The question is an economic one: where is the capital 'best' invested? And, the argument was made long ago (first time, successfully, in the 1970s) that investment in conservation and efficiency was 'better' (more economical, better ROI) than investment in new plant.

Conservation and efficiency will only take us so far, of course: eventually, if the economy is growing, new power sources are required. But, investment in conservation, in efficiency, and in green, peak-load sources, forestalls the day when investment in more-expensive base-load sources must be made.


Posted by Henry, a resident of Duveneck/St. Francis
on Aug 19, 2011 at 10:30 am

Albert,

Yes it is an economic issue. And it is about subsidies.

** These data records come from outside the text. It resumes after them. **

Lemma num_params_exact_below_2_32_witness :
  mlirRockTuningGetNumParams (mkTuningParamSet [7%Z; 8%Z; 9%Z]) = 3.
Proof.
  refine (proj2 (num_params_exact_below_2_32 Z
                   (mkTuningParamSet [7%Z; 8%Z; 9%Z])) _).
  vm_compute. reflexivity.
Defined.

End PrefillProperties.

If (to use Larry Klein as an example, again), Larry has solar panels put on his office building roof, that power can be used to inhibit his existing meter...there is no need to purchase power from Larry. Larry will simply use less (CPAU-charged)power during peak periods, thus saving him money, and preventing the need for CPAU to purchase additional power. It is the same with residences. Larry's solar power should not be given a special rate, other than general smart metering (peak power usage...a very good idea, btw).

Feed in tariffs are an incentive (subsidy) to entice business owners to install solar, even if that decision makes little sense to those owners. If solar makes sense, the owners will install it without such incentives.

Larry is very big on preventing greenhouse gases, thus it shouldn't take a subsidy for him to do the right thing (even if it doesn't make economic sense to him). CPAU is us! We don't need to be paying for Larry's solar installation - he should do that on his own.